I don’t know why I even answered the door. A single woman living alone should know better. He could have been a rapist. Or a Mormon.
At least I was decent, clad in the bathrobe my mother had given me when I was in college and she thought I was still a virgin. High-necked, flowered and frilly, it would arouse any man whose first sexual fantasies had revolved around Laura Ingalls.
“Oh God. I should have called to confirm.” Attired in an apricot polo shirt and white Bermuda shorts, he looked crisp and clean, like he’d risen with the sun and energized himself with yoga and a supplement-laden smoothie. “I just—I thought we had plans . . .”
I do not wake easily, especially after a mere twelve hours of shut-eye. “Uh,” I said. “Nuh. S’okay. Jus’ napping.” I am one of those inflexible types who hates it when someone shows up without calling first, even when I’m awake and my apartment is clean.
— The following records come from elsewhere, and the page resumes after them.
(** Flags and pre-sieve limit are assigned before the interval is
    checked, and nothing after that changes them. *)
Lemma generate_tail_flags flag start stop s tr :
  let w' := snd (generate_tail engine elapsed flag start stop (s, tr)) in
  flags_ (fst w') = flag /\ preSieve_ (fst w') = 17.
Proof.
  cbv zeta.
  destruct (start >=? UINT64_MAX - UINT32_MAX * 10) eqn:E1.
  - unfold generate_tail, sieve2, setPreSieve, setStart.
    change (uint64 (UINT64_MAX - uint64 (UINT32_MAX * 10)))
      with (UINT64_MAX - UINT32_MAX * 10).
    rewrite E1. split; reflexivity.
  - destruct (stop >=? UINT64_MAX - UINT32_MAX * 10) eqn:E2.
    + unfold generate_tail, sieve2, setPreSieve, setStart, setStop.
      change (uint64 (UINT64_MAX - uint64 (UINT32_MAX * 10)))
        with (UINT64_MAX - UINT32_MAX * 10).
      rewrite E1, E2. split; reflexivity.
    + rewrite Z.geb_leb in E1, E2. apply Z.leb_gt in E1, E2.
      rewrite generate_tail_unfold by assumption.
      split.
      * change (cfg_flags (config_of (fst (snd (sieve engine elapsed
                  (set_stop stop (set_start start (set_preSieve 17 (set_flags flag s))),
                   tr))))) = flag).
        rewrite sieve_keeps_config. reflexivity.
      * change (cfg_preSieve (config_of (fst (snd (sieve engine elapsed
                  (set_stop stop (set_start start (set_preSieve 17 (set_flags flag s))),
                   tr))))) = 17).
        rewrite sieve_keeps_config. reflexivity.
Qed.

(** The configuration a call leaves, on every path: the start number is
    stored when [setStart] accepts it, the stop number when both are
    accepted. *)
Lemma generate_tail_config flag start stop s tr :
  config_of (fst (snd (generate_tail engine elapsed flag start stop (s, tr))))
  = mkConfig
      (if start <? UINT64_MAX - UINT32_MAX * 10 then start else start_ s)
      (if (start <? UINT64_MAX - UINT32_MAX * 10) && (stop <? UINT64_MAX - UINT32_MAX * 10)
       then stop else stop_ s)
      17 (sieveSize_ s) flag
      (callback32_ s) (callback64_ s) (callback32_OOP_ s) (callback64_OOP_ s) (obj_ s).
Proof.
  destruct (Z_lt_le_dec start (UINT64_MAX - UINT32_MAX * 10)) as [H1|H1].
  - replace (start <? UINT64_MAX - UINT32_MAX * 10) with true
      by (symmetry; apply Z.ltb_lt; assumption).
    destruct (Z_lt_le_dec stop (UINT64_MAX - UINT32_MAX * 10)) as [H2|H2].
    + replace (stop <? UINT64_MAX - UINT32_MAX * 10) with true
        by (symmetry; apply Z.ltb_lt; assumption).
      rewrite generate_tail_unfold by assumption.
      rewrite sieve_keeps_config. reflexivity.
    + replace (stop <? UINT64_MAX - UINT32_MAX * 10) with false
        by (symmetry; apply Z.ltb_ge; assumption).
      unfold generate_tail, sieve2, setPreSieve, setStart, setStop.
      change (uint64 (UINT64_MAX - uint64 (UINT32_MAX * 10)))
        with (UINT64_MAX - UINT32_MAX * 10).
      replace (start >=? UINT64_MAX - UINT32_MAX * 10) with false
        by (symmetry; rewrite Z.geb_leb; apply Z.leb_gt; assumption).
      replace (stop >=? UINT64_MAX - UINT32_MAX * 10) with true
        by (symmetry; apply Z.geb_le; assumption).
      reflexivity.
  - replace (start <? UINT64_MAX - UINT32_MAX * 10) with false
      by (symmetry; apply Z.ltb_ge; assumption).
    unfold generate_tail, sieve2, setPreSieve, setStart.
    change (uint64 (UINT64_MAX - uint64 (UINT32_MAX * 10)))
      with (UINT64_MAX - UINT32_MAX * 10).
    replace (start >=? UINT64_MAX - UINT32_MAX * 10) with true
      by (symmetry; apply Z.geb_le; assumption).
    reflexivity.
Qed.

Lemma generate_tail_overwritten flag start stop s tr :
  In flag [CALLBACK32_PRIMES; CALLBACK64_PRIMES; CALLBACK32_OOP_PRIMES;
           CALLBACK64_OOP_PRIMES] ->
  overwritten engine elapsed start stop flag
    (mkConfig
       (if start <? UINT64_MAX - UINT32_MAX * 10 then start else start_ s)
       (if (start <? UINT64_MAX - UINT32_MAX * 10) && (stop <? UINT64_MAX - UINT32_MAX * 10)
        then stop else stop_ s)
       17 (sieveSize_ s) flag
       (callback32_ s) (callback64_ s) (callback32_OOP_ s) (callback64_OOP_ s) (obj_ s))
    (snd (generate_tail engine elapsed flag start stop (s, tr))).
Proof.
  intros Hin.
  destruct (generate_tail_flags flag start stop s tr) as [Hf Hp].
  pose proof (generate_tail_config flag start stop s tr) as Hc.
  unfold overwritten, getPreSieve, getStart, getStop.
  split; [exact Hf|]. split; [exact Hp|].
  split; [apply (callback_flag_alone _ flag Hin Hf)|].
  split; [apply sieve_keeps_config|].
  split; [exact Hc|].
  intros H1 H2.
  apply Z.ltb_lt in H1, H2. rewrite H1, H2 in Hc. cbn [andb] in Hc.
  split.
  - change (cfg_start (config_of
              (fst (snd (generate_tail engine elapsed flag start stop (s, tr))))) = start).
    rewrite Hc. reflexivity.
  - change (cfg_stop (config_of
              (fst (snd (generate_tail engine elapsed flag start stop (s, tr))))) = stop).
    rewrite Hc. reflexivity.
Qed.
As it was, I had an empty bottle of wine on my coffee table (it had started half empty, but how was he to know?) and Oreo crumbs all over the floor. Against my better instincts, I had spent Friday night planted in front of the television, watching Dirty Dancing and An Officer and a Gentleman on cable. I hated myself for being such a girl—and a sloppy one at that. My kitchen counter, which overlooks the living room, hadn’t been cleared in weeks, and it was buried under catalogues, candy wrappers and overdue bills. Had I been a “look on the bright side” sort, I would have appreciated this encounter in the hope that Dennis would lose interest in me, an obvious pig. Instead, I saw myself through his eyes and was repulsed.
“I thought we could go shopping,” he said. “But I can come back.”
“Nuh, nuh. I’ll get dressed.” I motioned him into my living room and attempted a smile, which probably reeked of morning mouth. “Coffee,” I intoned. “Jus’ need coffee.”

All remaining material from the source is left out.